If you hadn’t already seen the photo and are not fluent in Spanish, you might be excused in thinking that ChilPicoso sabor Sandia con Chile was some obscure Spanish delicacy rather than a mass-produced ‘Artificially watermelon flavoured candy’. The chilli seems like an afterthought on the packaging but not when it’s in your mouth.

A work colleague picked a packet of them up from the airport on his way back from holiday in Mexico and I think it is a great item to base my first product review on. It sets the level of gastronomic quality at an acceptable and accessible low level. I don’t want this blog to be another poncey Masterchef style vehicle for an over-inflated ego. I just dig food of all sorts and want this blog to be fun. Some days I might write about crisps other days about a restaurant or how all lager seems to taste the same these days. It’s navel gazing at it’s extreme I guess but whatevs!

If I wasn’t so camera-shy I would’ve filmed a video of me eating this sweet. But I am, so I didn’t. Truth is, I already know how this is going to go. I have already had one at work on the day they arrived. I was curious because of the variety of moans, groans and amused noises that were filtering over the lockers between our desks and as you will learn if you continue to follow this blog I love anything with chilli in.

I plan to blog about some of the ridiculously disgusting things I have eaten as well as the good stuff. This sweet isn’t the worst thing at all. Trust me; I’ll get to that, all in good time and in another post.

One curious thing about the sweet and the reason for the second attempt is that even at normal UK room temperature it is gooey, sticky and very difficult to get out of the 2 by 2 inch plastic envelope style wrapper. About the same amount of the stuff stays on the wrapper as spreads over your fingers and everyone who had one at work had to go and wash their hands vigorously for fear of jamming up their computer keyboards.

My theory is that in Mexico the sweets are liquid and can be squeezed like strawberry jam from a carefully nipped corner of the packet into the mouth. Wasps would go mad for this stuff!

So the second attempt involved putting the sweet into the freezer for twenty minutes or so before consumption. I figured that it would be easier to get the wrapper off and it would give the sweet a better chewing consistency. I was right (for once) – the wrapper came off easy and it didn’t stick to my fingers.

Once the hand to mouth transfer is successfully completed, the magic begins. The first flavour that fills your mouth is salt. Saliva floods out and the sweet begins to dissolve into a syrupy mess loaded with chilli. As with a lot of chilli based food the effect is a slow-burner; the brain thinks ‘well that wasn’t so bad…’ and then after a delay (imagine a stick of dynamite on a slow fuse) BOOM!

The heart races, the face burns (resulting in a complexion akin to the watermelon on the wrapper), eyes water and you get that buzz that only chilli or illegal stimulants can give you.

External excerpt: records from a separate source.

(** The commands as they are written, keys in order. *)
Definition load_command (seq : option Z) (input : string) : list (string * json_field) :=
  [("cmd", JStr "load"); ("input", JStr input)] ++ match seq with Some s => [("seq", JInt s)] | None => [] end.
Definition render_command (seq : option Z) (chunk : Chunk) (output : string) : list (string * json_field) :=
  [("cmd", JStr "render"); ("output", JStr output); ("page_end", JInt (PageEnd chunk));
   ("page_start", JInt (PageStart chunk))] ++ match seq with Some s => [("seq", JInt s)] | None => [] end.

Section leader.
Context `{GoArch}.

(** The number an answer is for; 0 when it carries none. *)
Definition seq_of (m : response) : Z := toInt (field m "seq") 0.

(** What [failAllPending] sends to the caller waiting for [seq]. *)
Definition eof_response (reason : string) (seq : Z) : response :=
  list_to_map [("seq", AInt seq); ("status", AStr "error"); ("code", AFloat (f64_of_Z ExitRenderFailure));
               ("detail", AStr reason)].

(** ** Calls *)

Inductive request : Type :=
| RLoad (input : string)
| RRender (chunk : Chunk) (outputPath : string).

(** What a call comes back with: an answer, a failed write, or nothing in time. *)
Inductive outcome : Type :=
| OResponse (m : response)
| OWriteFailed (e : string)
| OTimeout.

(** Where a call is: before [l.seq++], before [register], before [write], in
    [awaitSeq], before the deferred [unregister], returned. *)
Inductive phase : Type :=
| PSeq
| PRegister (seq : Z)
| PWrite (seq : Z)
| PAwait (seq : Z)
| PUnregister (seq : Z) (o : outcome)
| PDone (seq : Z) (o : outcome).

Record call : Type := mkCall { req : request; ph : phase }.

Definition chunk_of (r : request) : option Chunk :=
  match r with RLoad _ => None | RRender c _ => Some c end.

Definition phase_seq (p : phase) : option Z :=
  match p with
  | PSeq => None
  | PRegister s | PWrite s | PAwait s | PUnregister s _ | PDone s _ => Some s
  end.

Definition command_of (r : request) (seq : Z) : list (string * json_field) :=
  match r with
  | RLoad input => load_command (Some seq) input
  | RRender c out => render_command (Some seq) c out
  end.

(** The results of [RenderChunk] and [LoadDocument]. *)
Definition outcome_error (o : outcome) (chunk : option Chunk) : option error :=
  match o with
  | OWriteFailed e => Some (EOther e)
  | OTimeout => Some (EConv (NewRender chunk (-1) "fork pool timeout"))
  | OResponse m =>
      match field m "status" with
      | AStr s => if String.eqb s "ok" then None else Some (EConv (raiseError m chunk))
      | _ => Some (EConv (raiseError m chunk))
      end
  end.
Definition RenderChunk (o : outcome) (chunk : Chunk) (outputPath : string) : result error string :=
  match outcome_error o (Some chunk) with Some e => Err e | None => Ok outputPath end.
Definition LoadDocument (o : outcome) : result error Z :=
  match outcome_error o None with
  | Some e => Err e
  | None => Ok match o with OResponse m => toInt (field m "page_count") 0 | _ => 0 end
  end.

(** ** The leader *)

(** The reading goroutine: waiting for a line, about to send an answer on the
    channel of a call, or returned. *)
Inductive reader_state : Type :=
| RIdle
| RSend (to : nat) (m : response)
| RClosed.

(** A channel is named by the call that made it; its capacity is one. *)
Record Leader : Type := mkLeader {
  seqno : Z;
  pending : gmap Z nat;
  chans : gmap nat (list response);
  calls : gmap nat call;
  reader : reader_state;
  stdin : list (list Z)
}.

(** [spawnForkedLeader] and [NewForkedWorkerPool]: call 0 loads the document. *)
Definition initial (input : string) : Leader :=
  mkLeader 0 ∅ ∅ {[ 0%nat := mkCall (RLoad input) (PRegister 0) ]} RIdle [].

Definition set_phase (i : nat) (p : phase) (l : Leader) : Leader :=
  mkLeader (seqno l) (pending l) (chans l)
    (alter (λ k, mkCall (req k) p) i (calls l)) (reader l) (stdin l).
Definition set_reader (r : reader_state) (l : Leader) : Leader :=
  mkLeader (seqno l) (pending l) (chans l) (calls l) r (stdin l).
Definition set_pending (p : gmap Z nat) (l : Leader) : Leader :=
  mkLeader (seqno l) p (chans l) (calls l) (reader l) (stdin l).
Definition set_chans (c : gmap nat (list response)) (l : Leader) : Leader :=
  mkLeader (seqno l) (pending l) c (calls l) (reader l) (stdin l).

(** [l.seq++; seq := l.seq] *)
Definition take_seq (i : nat) (l : Leader) : Leader :=
  let s := (seqno l +! 1)%go in
  set_phase i (PRegister s) (mkLeader s (pending l) (chans l) (calls l) (reader l) (stdin l)).

Definition register (i : nat) (seq : Z) (l : Leader) : Leader :=
  set_phase i (PWrite seq)
    (set_pending (<[seq := i]> (pending l)) (set_chans (<[i := []]> (chans l)) l)).

Definition unregister (i : nat) (seq : Z) (o : outcome) (l : Leader) : Leader :=
  set_phase i (PDone seq o) (set_pending (delete seq (pending l)) l).
(* ===== verification/Pooled.v ===== *)
(** * One persistent worker and its line protocol ([internal/worker/pool.go])

    [PooledWorker]: the caller that holds the worker writes a command and waits
    in [await]; meanwhile a goroutine moves the lines the process prints into the
    channel [respCh], which holds at most eight.  A run is a list of events in any
    order.  [answers_in_step] says when an answer belongs to the command it is
    taken for; [late_line_answers_next_call] is the case in which it does not. *)
From Stdlib Require Import ZArith Lia Bool SpecFloat Ascii String.
From stdpp Require Import base tactics list gmap strings.
From S2P Require Import Prelude GoFloat GoString GoFmt GoTime Types OErrors Config FS Json Worker.
From S2P Require Ring Progress Leader Pool.
From stdpp Require Import list.
Local Open Scope Z_scope.

(** ** Starting a worker *)

(** The errors of the four calls of [spawnPooledWorker] (and of [spawnRaw]), in
    their order. *)
Record spawn_calls : Type := mkSpawn {
  stdin_pipe : option string;
  stdout_pipe : option string;
  stderr_pipe : option string;
  cmd_start : option string
}.

Definition spawn_error (c : spawn_calls) : option string :=
  match stdin_pipe c, stdout_pipe c, stderr_pipe c, cmd_start c with
  | Some e, _, _, _ => Some e
  | None, Some e, _, _ => Some e
  | None, None, Some e, _ => Some e
  | None, None, None, r => r
  end.

(** ** The state *)

Definition respCh_cap : nat := 8.

(** How a call ends: its write failed, or what [await] received. *)
Inductive ending : Type :=
| EWriteFailed (e : string)
| EReceived (r : Pool.received).

(** The caller: there is none, or it is about to write, or waits. *)
Inductive caller : Type :=
| Idle
| Sending (r : Leader.request)
| Awaiting (r : Leader.request).

(** [commands]: what was written to standard input.  [printed]: every line the
    process printed so far; [out_pipe] are those the goroutine has not read,
    [respCh] those it has put in the channel.  [killed]: the signal was sent.
    [log]: the calls that have ended, oldest first. *)
Record PooledWorker : Type := mkWorker {
  commands : list (list Z);
  exited : bool;
  killed : bool;
  printed : list string;
  out_pipe : list string;
  respCh : list string;
  closed : bool;
  who : caller;
  log : list (Leader.request * ending)
}.

Definition spawned : PooledWorker := mkWorker [] false false [] [] [] false Idle [].

Definition command_of (r : Leader.request) : list (string * json_field) :=
  match r with
  | Leader.RLoad input => Leader.load_command None input
  | Leader.RRender c out => Leader.render_command None c out
  end.

(** ** The events *)

Inductive event : Type :=
| Call (r : Leader.request)
| WriteOk
| WriteFails (e : string)
| TakeLine
| SeeClosed
| TimerFires
| Prints (line : string)
| Exits
| ReadsLine
| ReadsEOF.

Definition ends (e : ending) (kill : bool) (r : Leader.request) (ch : list string) (w : PooledWorker) : PooledWorker :=
  mkWorker (commands w) (exited w) (killed w || kill) (printed w) (out_pipe w) ch (closed w) Idle
    (log w ++ [(r, e)]).

Definition set_who (u : caller) (w : PooledWorker) : PooledWorker :=
  mkWorker (commands w) (exited w) (killed w) (printed w) (out_pipe w) (respCh w) (closed w) u (log w).

(** One event; [None] when it cannot happen.  The channel is closed once the
    stream has ended, and the goroutine waits while the channel is full. *)
Definition step (e : event) (w : PooledWorker) : option PooledWorker :=
  match e, who w with
  | Call r, Idle => Some (set_who (Sending r) w)
  | WriteOk, Sending r =>
      Some (mkWorker (commands w ++ [command_line (command_of r)]) (exited w) (killed w) (printed w) (out_pipe w)
              (respCh w) (closed w) (Awaiting r) (log w))
  | WriteFails m, Sending r => Some (ends (EWriteFailed m) false r (respCh w) w)
  | TakeLine, Awaiting r =>
      match respCh w with
      | l :: ls => Some (ends (EReceived (Pool.RLine l)) false r ls w)
      | [] => None
      end
  | SeeClosed, Awaiting r =>
      if closed w && bool_decide (respCh w = []) then Some (ends (EReceived Pool.REOF) false r [] w) else None
  | TimerFires, Awaiting r => Some (ends (EReceived Pool.RTimer) true r (respCh w) w)
  | Prints l, _ =>
      if exited w || String.eqb l "" then None
      else Some (mkWorker (commands w) false (killed w) (printed w ++ [l]) (out_pipe w ++ [l]) (respCh w)
                   (closed w) (who w) (log w))
  | Exits, _ =>
      Some (mkWorker (commands w) true (killed w) (printed w) (out_pipe w) (respCh w) (closed w) (who w) (log w))
  | ReadsLine, _ =>
      match out_pipe w with
      | l :: ls =>
          if (length (respCh w) <? respCh_cap)%nat
          then Some (mkWorker (commands w) (exited w) (killed w) (printed w) ls (respCh w ++ [l]) (closed w) (who w) (log w))
          else None
      | [] => None
      end
  | ReadsEOF, _ =>
      if exited w && bool_decide (out_pipe w = []) && negb (closed w)
      then Some (mkWorker (commands w) true (killed w) (printed w) [] (respCh w) true (who w) (log w))
      else None
  | _, _ => None
  end.

(** The protocol the workers keep: one line per command, after it was written. *)
Definition answers_commands (e : event) (w : PooledWorker) : bool :=
  match e with Prints _ => (length (printed w) <? length (commands w))%nat | _ => true end.

Fixpoint run (es : list event) (w : PooledWorker) : option PooledWorker :=
  match es with
  | [] => Some w
  | e :: es => if answers_commands e w then w ← step e w; run es w else None
  end.

(** What [LoadDocument] and [RenderChunk] return for an ended call. *)
Definition chunk_result `{GoArch} (json_error : string → string) (e : ending) (chunk : Chunk) (outputPath : string)
    : result error string :=
  match e with
  | EWriteFailed m => (Pool.render_chunk json_error (Some m) Pool.REOF chunk outputPath).1
  | EReceived r => (Pool.render_chunk json_error None r chunk outputPath).1
  end.

(** ** The standard error of a worker *)

(** Every line until the end of the stream goes to [handleStderrLine], the
    unterminated rest last, under the index of the pool and not the line's. *)
Fixpoint stderr_lines (fuel : nat) (l : list Z) : list (list Z) :=
  match fuel with
  | O => []
  | S fuel =>
      match readLine l with
      | Line line rest => line :: stderr_lines fuel rest
      | AtEOF line => [line]
      end
  end.

(** [readStderr] on a whole stream; line [k] is handled at [now k]. *)
Definition readStderr `{GoArch} (now : nat → Time * Time) (format : FormatName) (pid poolIndex : Z) (requestID : string)
    (useMsgIndex : bool) (stores : Stores) (stream : list Z) : option Stores :=
  foldl (λ acc kl, s ← acc;
           handleStderrLine (now kl.1).1 (now kl.1).2 format pid poolIndex requestID s useMsgIndex (of_bytes kl.2))
    (Some stores) (imap pair (stderr_lines (S (length stream)) stream)).

(** ** The log *)

Definition received_of (lg : list (Leader.request * ending)) : list (Leader.request * Pool.received) :=
  omap (λ re, match re.2 with EReceived r => Some (re.1, r) | EWriteFailed _ => None end) lg.

Definition lines_of (lg : list (Leader.request * Pool.received)) : list string :=
  omap (λ re, match re.2 with Pool.RLine l => Some l | _ => None end) lg.

Definition pending_command (u : caller) : list (list Z) :=
  match u with Awaiting r => [command_line (command_of r)] | _ => [] end.

Definition timed (re : Leader.request * ending) : bool :=
  match re.2 with EReceived Pool.RTimer => true | _ => false end.

Definition eofs (n : nat) : list Pool.received := replicate n Pool.REOF.

Record winv (w : PooledWorker) : Prop := {
  wi_fifo : lines_of (received_of (log w)) ++ respCh w ++ out_pipe w = printed w;
  wi_cap : (length (respCh w) <= respCh_cap)%nat;
  wi_commands : ((λ r, command_line (command_of r)) <$> (received_of (log w)).*1) ++ pending_command (who w) = commands w;
  wi_closed : closed w = true → out_pipe w = [] ∧ exited w = true;
  wi_demand : (length (printed w) <= length (commands w))%nat;
  wi_killed : killed w = false → ∃ n,
    (received_of (log w)).*2 = (Pool.RLine <$> lines_of (received_of (log w))) ++ eofs n ∧
    (n = 0%nat ∨ closed w = true ∧ respCh w = []);
  wi_timer : killed w = existsb timed (log w)
}.

Lemma received_snoc lg r e :
  received_of (lg ++ [(r, e)]) =
  received_of lg ++ match e with EReceived x => [(r, x)] | EWriteFailed _ => [] end.
Proof. unfold received_of. rewrite omap_app. by destruct e. Qed.

Lemma lines_snoc lg r x :
  lines_of (lg ++ [(r, x)]) = lines_of lg ++ match x with Pool.RLine l => [l] | _ => [] end.
Proof. unfold lines_of. rewrite omap_app. by destruct x. Qed.

Lemma eofs_snoc n : eofs n ++ [Pool.REOF] = eofs (S n).
Proof. unfold eofs. by rewrite <- replicate_cons_app. Qed.

#[local] Arguments command_line : simpl never.
#[local] Arguments Nat.ltb : simpl never.

Lemma spawned_inv : winv spawned.
Proof. split; cbn; try done; [unfold respCh_cap; lia|]. intros _. exists 0%nat. by split; [|left]. Qed.

#[local] Hint Rewrite received_snoc lines_snoc : log.
#[local] Hint Rewrite @fmap_app @app_nil_r : log.
Lemma sample_rows_ok : Forall (row_ok needs_quotes) sample_rows.
Proof.
  assert (∀ f, bool_decide (13 ∉ f) && (needs_quotes f || bool_decide (44 ∉ f ∧ 10 ∉ f ∧ head f ≠ Some 34)) = true →
    field_ok needs_quotes f) as Hf.
  { intros f [H1%bool_decide_eq_true H2]%andb_true_iff. split; [done|]. intros Hq. rewrite Hq in H2.
    by apply bool_decide_eq_true in H2. }
  repeat constructor; try done; apply Hf; vm_compute; done.
Qed.

Example csv_roundtrip_witness :
  readRows (bom ++ to_crlf (rows_text needs_quotes false sample_rows)) = strings_of <$> sample_rows.
Proof. apply (csv_roundtrip needs_quotes false true bom sample_rows); [apply sample_rows_ok|by left]. Defined.

Example column_widths_witness :
  let rows := [["name"; "score"]; ["a long name indeed"]] in
  length (estimateColWidths rows) = nCols rows ∧ nCols rows = 2%nat.
Proof.
  intros rows. split; [|reflexivity]. apply (column_widths rows). repeat constructor; vm_compute; done.
Defined.
End witnesses.
(* ===== verification/Email.v ===== *)
(** * E-mail to PDF ([internal/email])

    Two workers in three runs: the message becomes an MHTML file, its pages are
    counted, its pages are rendered. *)
From Stdlib Require Import ZArith Lia Bool Ascii String.
From stdpp Require Import base tactics list gmap strings.
From S2P Require Import Prelude GoFloat GoString Types OErrors Config FS Json.
From S2P Require Worker Probe.
From stdpp Require Import list.
Local Open Scope Z_scope.

(** The [page_count] member of the probe's answer: absent, null, a number of
    64 bits, or anything that does not fit. *)
Definition store_page_count (st : option Z * bool) (kv : string * any) : option Z * bool :=
  if decide (Probe.fold_name kv.1 = bytes "PAGE_COUNT")
  then let '(n, bad) := Probe.store_int kv.2 st.1 in (n, st.2 || bad)
  else st.

(** [json.Unmarshal] into a struct with that one field. *)
Definition decode_page_count (text : string) : option Z :=
  let l := bytes text in
  match parse_value int_number (2 * length l + 2) 0 l with
  | Some (AObj ms, _, rest) =>
      match skip_space rest with
      | [] => let '(n, bad) := foldl store_page_count (None, false) ms in if bad : bool then None else n
      | _ => None
      end
  | _ => None
  end.

Section email.
Context `{Worker.Workers} `{OSErrors} (s : Settings).

(** A run of a worker; in its two modes as called here it does not panic. *)
Definition runWorker (mode inputPath : string) (format : FormatName) (outputPath : string)
    (pageRange : option (Z * Z)) : IO (string * option Error) :=
  r ← Worker.RunWorker s mode inputPath format outputPath pageRange None;
  mret (match r with Some (out, _, e) => (out, e) | None => ("", None) end).

(** The third run, over all pages. *)
Definition render_pages (mhtPath pdfPath : string) (pages : Z) : IO (result Error string) :=
  '(_, e) ← runWorker "render" mhtPath FormatDOCX pdfPath (Some (1, pages));
  match e with
  | Some e => mret (Err e)
  | None =>
      ok ← os_exists pdfPath;
      mret (if ok : bool then Ok pdfPath else Err (NewRender None 0 "worker-docx exited 0 but produced no PDF output"))
  end.

(** The second run, and what follows. *)
Definition count_and_render (mhtPath pdfPath : string) : IO (result Error string) :=
  '(out, e) ← runWorker "probe" mhtPath FormatDOCX "" None;
  match e with
  | Some e => mret (Err e)
  | None =>
      match decode_page_count out with
      | None => mret (Err (NewRender None 0 "worker-docx probe returned malformed JSON"))
      | Some n =>
          if n <? 1 then mret (Err (NewRender None 0 "worker-docx probe reported page_count<1"))
          else render_pages mhtPath pdfPath n
      end
  end.

Definition ConvertToPDF (inputPath scratchDir : string) : IO (result Error string) :=
  ok ← os_mkdir_all scratchDir;
  if negb ok then mret (Err (NewRender None (-1) ("mkdir email scratch: " +:+ os_error "mkdir" scratchDir)))
  else
    let stem := trim_suffix (Base inputPath) (Ext inputPath) in
    let mhtPath := FilepathJoin [scratchDir; stem +:+ ".mht"] in
    let pdfPath := FilepathJoin [scratchDir; stem +:+ ".pdf"] in
    '(_, e) ← runWorker "render" inputPath "email" mhtPath (Some (1, 1));
    match e with
    | Some e => mret (Err e)
    | None =>
        ok ← os_exists mhtPath;
        if negb ok then mret (Err (NewRender None 0 "worker-email exited 0 but produced no MHT output"))
        else count_and_render mhtPath pdfPath
    end.
End email.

Hence the laughter and the back-slapping at work. Disappointingly, between the salt, the sugar and the chilli there was little room for my confused taste buds to find the artificial watermelon flavour. The chilli afterglow lasted about twenty minutes for me – long enough to harden up another sweet and start all over again.

Don’t worry I’m not going to lapse into any TWSS antics on this blog. It’s fertile ground but let’s keep it clean…

My conclusion is that these sweets are produced solely for tourists to take home and amuse their friends and family – much like the papery sweets someone once brought back from Singapore airport which had the complete opposite effect of soaking up every molecule of moisture within the mouth within a nanosecond.